→ **Data entries**
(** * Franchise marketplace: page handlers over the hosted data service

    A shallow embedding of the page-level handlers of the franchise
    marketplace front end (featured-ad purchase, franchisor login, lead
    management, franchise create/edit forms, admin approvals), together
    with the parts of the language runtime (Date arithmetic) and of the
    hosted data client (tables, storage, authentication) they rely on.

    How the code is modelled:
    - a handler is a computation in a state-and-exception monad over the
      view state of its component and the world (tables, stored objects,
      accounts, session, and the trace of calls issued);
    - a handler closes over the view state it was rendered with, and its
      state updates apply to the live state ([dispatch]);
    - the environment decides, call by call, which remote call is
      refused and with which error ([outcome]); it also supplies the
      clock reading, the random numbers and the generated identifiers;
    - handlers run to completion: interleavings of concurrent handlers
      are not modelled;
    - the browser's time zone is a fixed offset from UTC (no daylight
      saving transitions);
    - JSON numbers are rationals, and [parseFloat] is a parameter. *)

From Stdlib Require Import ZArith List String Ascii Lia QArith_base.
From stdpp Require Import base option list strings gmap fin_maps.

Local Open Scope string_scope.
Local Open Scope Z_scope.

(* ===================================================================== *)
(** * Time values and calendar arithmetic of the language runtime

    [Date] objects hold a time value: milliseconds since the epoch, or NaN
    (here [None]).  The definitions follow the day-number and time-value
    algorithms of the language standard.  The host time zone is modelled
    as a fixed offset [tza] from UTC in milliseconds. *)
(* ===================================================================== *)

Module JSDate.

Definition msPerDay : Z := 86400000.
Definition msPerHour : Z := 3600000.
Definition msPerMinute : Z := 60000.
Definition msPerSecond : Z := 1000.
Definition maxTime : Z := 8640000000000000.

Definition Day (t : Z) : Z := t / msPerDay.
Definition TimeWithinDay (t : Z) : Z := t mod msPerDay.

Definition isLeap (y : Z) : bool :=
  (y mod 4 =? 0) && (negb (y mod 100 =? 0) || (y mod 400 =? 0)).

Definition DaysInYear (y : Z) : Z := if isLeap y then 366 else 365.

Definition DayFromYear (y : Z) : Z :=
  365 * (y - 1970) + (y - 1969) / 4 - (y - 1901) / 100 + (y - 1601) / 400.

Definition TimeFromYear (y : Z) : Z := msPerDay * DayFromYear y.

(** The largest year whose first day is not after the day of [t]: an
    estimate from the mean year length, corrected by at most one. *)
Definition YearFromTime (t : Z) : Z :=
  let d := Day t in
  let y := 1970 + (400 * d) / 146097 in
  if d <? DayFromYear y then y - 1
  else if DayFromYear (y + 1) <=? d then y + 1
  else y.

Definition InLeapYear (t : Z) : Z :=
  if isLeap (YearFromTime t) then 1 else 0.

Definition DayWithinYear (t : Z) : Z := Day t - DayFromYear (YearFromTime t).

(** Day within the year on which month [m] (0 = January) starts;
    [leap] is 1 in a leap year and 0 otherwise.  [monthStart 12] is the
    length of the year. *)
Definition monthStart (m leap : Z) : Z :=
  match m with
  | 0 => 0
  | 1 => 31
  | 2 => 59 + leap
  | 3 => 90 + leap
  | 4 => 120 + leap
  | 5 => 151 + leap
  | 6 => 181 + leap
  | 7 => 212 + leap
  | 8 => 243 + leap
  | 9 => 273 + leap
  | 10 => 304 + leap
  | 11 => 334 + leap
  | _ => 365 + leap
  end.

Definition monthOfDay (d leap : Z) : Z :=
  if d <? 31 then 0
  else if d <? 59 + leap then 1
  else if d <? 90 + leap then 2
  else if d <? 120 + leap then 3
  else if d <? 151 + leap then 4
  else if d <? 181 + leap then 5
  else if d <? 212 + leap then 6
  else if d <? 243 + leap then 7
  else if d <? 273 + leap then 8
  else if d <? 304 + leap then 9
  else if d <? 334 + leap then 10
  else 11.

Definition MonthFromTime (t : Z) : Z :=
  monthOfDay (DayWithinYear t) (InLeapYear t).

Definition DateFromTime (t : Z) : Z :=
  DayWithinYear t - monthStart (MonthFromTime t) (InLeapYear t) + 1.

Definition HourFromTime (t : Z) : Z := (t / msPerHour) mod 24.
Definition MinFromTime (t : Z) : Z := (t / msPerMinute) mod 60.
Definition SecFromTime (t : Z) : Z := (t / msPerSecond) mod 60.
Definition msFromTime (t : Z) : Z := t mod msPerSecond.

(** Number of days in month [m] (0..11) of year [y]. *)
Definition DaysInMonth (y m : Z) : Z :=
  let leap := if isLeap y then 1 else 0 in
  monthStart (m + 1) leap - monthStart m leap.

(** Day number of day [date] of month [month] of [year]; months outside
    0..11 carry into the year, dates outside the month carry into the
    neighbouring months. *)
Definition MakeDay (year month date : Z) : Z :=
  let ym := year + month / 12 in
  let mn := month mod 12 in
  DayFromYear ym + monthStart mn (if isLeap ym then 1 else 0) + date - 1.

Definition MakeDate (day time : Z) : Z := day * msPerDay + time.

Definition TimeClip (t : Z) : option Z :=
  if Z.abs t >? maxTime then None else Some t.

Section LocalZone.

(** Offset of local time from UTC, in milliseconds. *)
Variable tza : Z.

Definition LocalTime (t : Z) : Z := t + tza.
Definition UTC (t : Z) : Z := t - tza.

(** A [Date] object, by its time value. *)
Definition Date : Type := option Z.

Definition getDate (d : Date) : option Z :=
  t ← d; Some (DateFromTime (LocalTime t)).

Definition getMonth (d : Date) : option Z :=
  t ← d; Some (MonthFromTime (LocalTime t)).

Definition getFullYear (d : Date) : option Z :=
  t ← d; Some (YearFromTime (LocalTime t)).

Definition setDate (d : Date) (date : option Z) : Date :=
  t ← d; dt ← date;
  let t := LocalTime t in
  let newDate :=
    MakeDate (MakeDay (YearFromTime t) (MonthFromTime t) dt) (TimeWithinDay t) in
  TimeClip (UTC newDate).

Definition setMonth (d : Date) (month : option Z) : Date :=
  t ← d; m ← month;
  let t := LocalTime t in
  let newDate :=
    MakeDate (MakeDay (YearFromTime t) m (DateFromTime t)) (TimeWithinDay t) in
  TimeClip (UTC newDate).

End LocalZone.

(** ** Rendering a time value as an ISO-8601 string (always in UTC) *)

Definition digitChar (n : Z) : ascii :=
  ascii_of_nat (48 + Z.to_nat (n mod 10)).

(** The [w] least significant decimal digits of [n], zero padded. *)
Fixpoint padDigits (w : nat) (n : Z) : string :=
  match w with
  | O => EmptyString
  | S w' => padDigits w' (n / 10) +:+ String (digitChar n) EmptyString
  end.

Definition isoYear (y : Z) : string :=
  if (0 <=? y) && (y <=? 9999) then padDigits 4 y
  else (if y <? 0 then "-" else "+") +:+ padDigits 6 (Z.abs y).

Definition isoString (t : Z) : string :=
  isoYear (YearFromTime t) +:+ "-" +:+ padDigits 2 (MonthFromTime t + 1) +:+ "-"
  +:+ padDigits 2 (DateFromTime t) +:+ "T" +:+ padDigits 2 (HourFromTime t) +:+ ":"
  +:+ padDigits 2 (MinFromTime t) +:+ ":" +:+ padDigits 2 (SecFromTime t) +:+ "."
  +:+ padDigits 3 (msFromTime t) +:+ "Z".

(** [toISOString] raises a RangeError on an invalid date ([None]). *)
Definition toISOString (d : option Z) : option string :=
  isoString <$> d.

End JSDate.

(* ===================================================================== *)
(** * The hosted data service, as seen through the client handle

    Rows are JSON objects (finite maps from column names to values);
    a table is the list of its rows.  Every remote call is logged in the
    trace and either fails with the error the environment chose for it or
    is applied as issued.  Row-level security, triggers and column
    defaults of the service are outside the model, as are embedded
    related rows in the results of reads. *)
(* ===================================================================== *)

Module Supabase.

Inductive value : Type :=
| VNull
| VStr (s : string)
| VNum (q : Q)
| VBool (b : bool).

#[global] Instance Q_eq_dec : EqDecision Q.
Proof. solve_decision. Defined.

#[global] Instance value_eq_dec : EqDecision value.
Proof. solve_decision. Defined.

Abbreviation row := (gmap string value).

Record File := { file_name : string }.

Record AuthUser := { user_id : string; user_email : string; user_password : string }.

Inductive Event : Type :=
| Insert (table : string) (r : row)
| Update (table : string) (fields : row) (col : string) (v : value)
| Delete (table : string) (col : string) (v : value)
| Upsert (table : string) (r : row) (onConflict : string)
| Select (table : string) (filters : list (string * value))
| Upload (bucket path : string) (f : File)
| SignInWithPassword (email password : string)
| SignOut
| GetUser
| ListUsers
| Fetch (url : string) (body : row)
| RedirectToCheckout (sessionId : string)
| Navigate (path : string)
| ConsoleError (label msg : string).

--

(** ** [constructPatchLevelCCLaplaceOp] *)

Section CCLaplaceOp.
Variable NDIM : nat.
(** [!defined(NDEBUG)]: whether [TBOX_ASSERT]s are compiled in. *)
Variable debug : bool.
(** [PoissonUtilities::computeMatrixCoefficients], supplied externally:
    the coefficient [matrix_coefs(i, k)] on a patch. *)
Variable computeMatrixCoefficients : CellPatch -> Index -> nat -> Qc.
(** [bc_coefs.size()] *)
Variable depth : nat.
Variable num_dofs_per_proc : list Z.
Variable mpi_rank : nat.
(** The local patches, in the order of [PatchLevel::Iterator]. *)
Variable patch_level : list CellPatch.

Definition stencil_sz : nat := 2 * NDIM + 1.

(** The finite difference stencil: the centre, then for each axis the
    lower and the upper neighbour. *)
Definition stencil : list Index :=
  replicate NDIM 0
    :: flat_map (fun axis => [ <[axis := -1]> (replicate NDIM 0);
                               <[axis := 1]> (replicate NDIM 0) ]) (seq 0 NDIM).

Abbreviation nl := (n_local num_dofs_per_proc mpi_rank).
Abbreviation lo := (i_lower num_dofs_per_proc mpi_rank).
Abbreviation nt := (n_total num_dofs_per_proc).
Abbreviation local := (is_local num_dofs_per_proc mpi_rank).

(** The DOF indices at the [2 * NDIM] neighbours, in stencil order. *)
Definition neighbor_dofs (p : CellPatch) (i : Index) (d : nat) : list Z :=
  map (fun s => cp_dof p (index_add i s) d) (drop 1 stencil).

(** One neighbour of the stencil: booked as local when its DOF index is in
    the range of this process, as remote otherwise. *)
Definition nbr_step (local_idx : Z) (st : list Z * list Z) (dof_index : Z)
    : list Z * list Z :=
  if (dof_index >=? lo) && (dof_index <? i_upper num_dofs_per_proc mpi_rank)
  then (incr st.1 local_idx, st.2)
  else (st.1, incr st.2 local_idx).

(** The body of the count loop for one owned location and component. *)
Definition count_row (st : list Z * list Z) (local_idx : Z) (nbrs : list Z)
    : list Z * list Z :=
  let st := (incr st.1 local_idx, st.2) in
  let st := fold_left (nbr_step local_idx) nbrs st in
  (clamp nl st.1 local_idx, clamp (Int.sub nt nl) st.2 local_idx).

→ **Goal of the exercise**
Your answer should be the exact lines above from the one with "(** Day within" through the one with "if d <? 31 then 0", both included, and nothing besides.

→ **Response below**
(** Day within the year on which month [m] (0 = January) starts;
    [leap] is 1 in a leap year and 0 otherwise.  [monthStart 12] is the
    length of the year. *)
Definition monthStart (m leap : Z) : Z :=
  match m with
  | 0 => 0
  | 1 => 31
  | 2 => 59 + leap
  | 3 => 90 + leap
  | 4 => 120 + leap
  | 5 => 151 + leap
  | 6 => 181 + leap
  | 7 => 212 + leap
  | 8 => 243 + leap
  | 9 => 273 + leap
  | 10 => 304 + leap
  | 11 => 334 + leap
  | _ => 365 + leap
  end.

Definition monthOfDay (d leap : Z) : Z :=
  if d <? 31 then 0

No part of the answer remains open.